COVID-19, Seasonal Influenza, and Swine Flu
The month of September shot by like a lightning bolt, and we are now in the final quarter of the year- and into month 8 of COVID-19 in the United States. We’re also in the beginning of flu season.
When the novel virus made its debut in February, there was plenty of confusion and misinformation to last us a lifetime, or at the very least a presidency. The first lie that people touted was “it’s just the flu!” This seemed to be the way people comforted themselves the most from the unknown, and the easiest way to pass off any personal responsibility if they themselves became a vector for the virus and end up killing someone. Then the death tolls started racking up and that argument quickly fell to the wayside, but it’s one that still bothers me- so I looked up the numbers. In this blog, I’m also including the Swine Flu, an illness so many like to use as a diversion tactic as to why this administrations handling of this was far less catastrophic than Obama’s, and we’ll address why that is a lie as well.
The worst flu season in recent memory actually occurred in the 2017–2018 flu season, which is the last year of completed, verified data. There was between 291,000 and 646,000 estimated deaths in the 2017–2018 flu season, up from the average 250,000 to 500,000 deaths worldwide. There was 45,000,000 cases of influenza in the US, with 80,000 deaths from the illness. So of the people who had the flu in the 2017–2018 flu season in the US, .17% died from it. When combined with the ways we have to treat influenza along with a well-established vaccine, the mortality rate is quite low. The current mortality rate among COVID-19 patients is 3% with 7 million sick and 211,000 dead. So yes- COVID is exponentially more deadly than the flu, but it’s really comparing apples to oranges considering the illnesses are in two different virus families. It’s like comparing the common cold virus to HIV. Both are viruses, true, but they don’t do the same thing, especially with COVID being more and more categorized as a vascular disease rather than a respiratory one.
Anti-COVID groups also like to point to the Obama administration’s handling of the Swine Flu. There was an estimated 61,000,000 cases of Swine Flu in the US, with 12,500 confirmed deaths- a .02 mortality rate. Given its name of “Swine Flu” it’s easy to figure out it was a strain from the same family as seasonal influenza, which means its treatments were the same. We’ve become quite knowledgeable in treating influenza and have an understanding of its workings. The Swine Flu was treated with the same treatments as the regular flu: lots of rest, fluids, and antivirals. Having proper treatment already in place greatly increased the rate of recovery. The fact that most cases effected those between the ages of 18 and 64 also probably contributed with a low mortality rate. Of those 65 and older who had H1N1, approximately 1,550 died with the highest rate of deaths being in the 18–64 age group at 9,200 deaths. With H1N1, a formal Pandemic Team was put into place by the Obama administration. This team successfully helped in the mitigation of the Ebola outbreak in 2014. But with all the information we had about how to treat Swine Flu, it’s not hard to figure out why we didn’t shut down the economy. In short- we knew more about it than we know about COVID-19. We’ve also experienced twice as many deaths in half the amount of time in relation to COVID vs the seasonal flu- a harsh reminder of COVID-19’s lethality.

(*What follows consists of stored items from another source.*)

(** Claim C6, counterexample.  For the text of one [imperative] and
    two [self_critic] markers, [inferDrivers] of version 3.0 returns
    the driver [validation] with the contributions 4.55 of
    [imperative] and 10.64 of [self_critic], in this order, which is
    the order of the markers in the text and not the descending
    one. *)
Lemma v30_contributing_patterns_unsorted :
  map (fun entry =>
         (fst entry,
          map (fun c => (EngineV30.contributing_pattern c,
                         Qred (EngineV30.contribution c)))
              (EngineV30.contributingPatterns (snd entry))))
      (driversV30 engineV30 twoPatternText)
  = [("validation", [("imperative", 91 # 20); ("self_critic", 266 # 25)])]%string
  /\ exists d,
       In ("validation"%string, d) (driversV30 engineV30 twoPatternText)
       /\ ~ StronglySorted
            (fun a b => EngineV30.contribution b <= EngineV30.contribution a)
            (EngineV30.contributingPatterns d).
Proof.
  split; [vm_compute; reflexivity|].
  assert (Hd : exists d,
             driversV30 engineV30 twoPatternText = [("validation"%string, d)]
             /\ map (fun c => Qred (EngineV30.contribution c))
                    (EngineV30.contributingPatterns d)
                = [91 # 20; 266 # 25]).
  { eexists. split; vm_compute; reflexivity. }
  destruct Hd as (d & Hd & Hc). exists d. split; [rewrite Hd; now left|].
  intro Hsorted.
  destruct (EngineV30.contributingPatterns d) as [|a [|b rest]];
    try discriminate Hc.
  cbn [map] in Hc. inversion Hc as [[Ha Hb Hrest]].
  inversion Hsorted as [|? ? _ Hall]. inversion Hall as [|? ? Hba _].
  rewrite <- (Qred_correct (EngineV30.contribution a)),
          <- (Qred_correct (EngineV30.contribution b)), Ha, Hb in Hba.
  vm_compute in Hba. apply Hba. reflexivity.
Qed.

End DriverVersions.
(** An optional result, absent where the program would read out of range. *)
Definition get {A} (o : option A) : outcome A :=
  match o with Some a => Ret a | None => Fault end.

(** ** Machine integers

    Values of type [uintN_t] are integers in [0, 2^N); a conversion to such a
    type keeps the low bits.  [signed] is the value of the same bits read as a
    two's-complement integer. *)
Definition wrap (w z : Z) : Z := z mod 2 ^ w.

Definition signed (w z : Z) : Z :=
  let u := wrap w z in if u <? 2 ^ (w - 1) then u else u - 2 ^ w.

Abbreviation wrap64 := (wrap 64).
Abbreviation wrap32 := (wrap 32).
Abbreviation wrap16 := (wrap 16).
Abbreviation wrap8 := (wrap 8).
Abbreviation u64_max := (2 ^ 64 - 1).
Abbreviation u16_max := (2 ^ 16 - 1).
Abbreviation NULL := 0.

(** Truth value of a C expression. *)
Definition truthy (z : Z) : bool := negb (z =? 0).

(** ** Switch statements written as tables *)
Fixpoint switch {A} (k : Z) (rows : list (Z * A)) : option A :=
  match rows with
  | [] => None
  | (c, a) :: rows' => if k =? c then Some a else switch k rows'
  end.

(** ** List access with an index of type Z *)
Definition znth {A} (l : list A) (i : Z) : option A :=
  if decide (0 <= i) then l !! Z.to_nat i else None.

Definition zupd {A} (l : list A) (i : Z) (x : A) : option (list A) :=
  if decide (0 <= i < Z.of_nat (length l)) then Some (<[Z.to_nat i := x]> l)
  else None.

Definition zlen {A} (l : list A) : Z := Z.of_nat (length l).

(** ** Facts *)

Lemma wrap_range w z : 0 <= w -> 0 <= wrap w z < 2 ^ w.
Proof. intros; unfold wrap; apply Z.mod_pos_bound; lia. Qed.

Lemma wrap_small w z : 0 <= z < 2 ^ w -> wrap w z = z.
Proof. intros; unfold wrap; by apply Z.mod_small. Qed.

Lemma wrap_wrap w z : 0 <= w -> wrap w (wrap w z) = wrap w z.
Proof. intros; apply wrap_small, wrap_range; lia. Qed.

This argument of “the flu is worse” dropping off into the abyss is something that I appreciate, but haven’t forgotten. I still think some people believe this, despite the science and high mortality rate telling them otherwise. The empathist in me finds it hard to fault them. Turning a blind eye seems so much easier than to deal with what it really is- a deadly new virus that we still know very little about and have only started developing semi-effective treatments for. However, the logical person in me knows the severity of the issue at hand and it angers me to the core that people are being willfully ignorant. The seriousness of the situation cannot be understated. Having a president who has made it his goal to downplay the virus also had catastrophic consequences. The economy is collapsing, people are dying, and many are suffering from shelter and food insecurity. Now is not the time to play politics, it’s the time to come together and take care of each other. It feels like some people missed the memo in kindergarten about being kind and caring. Maybe they were just raised with terrible parents who showed and taught no empathy or consideration. No matter, we’re all failing each other and taking pride in it. This pandemic has brought out the absolute worst in some, but has also shown a light on the generous and selfless. I hope we see more of that. We could all really use it right now.
Note: all information can be found on the CDC and WHO’s websites.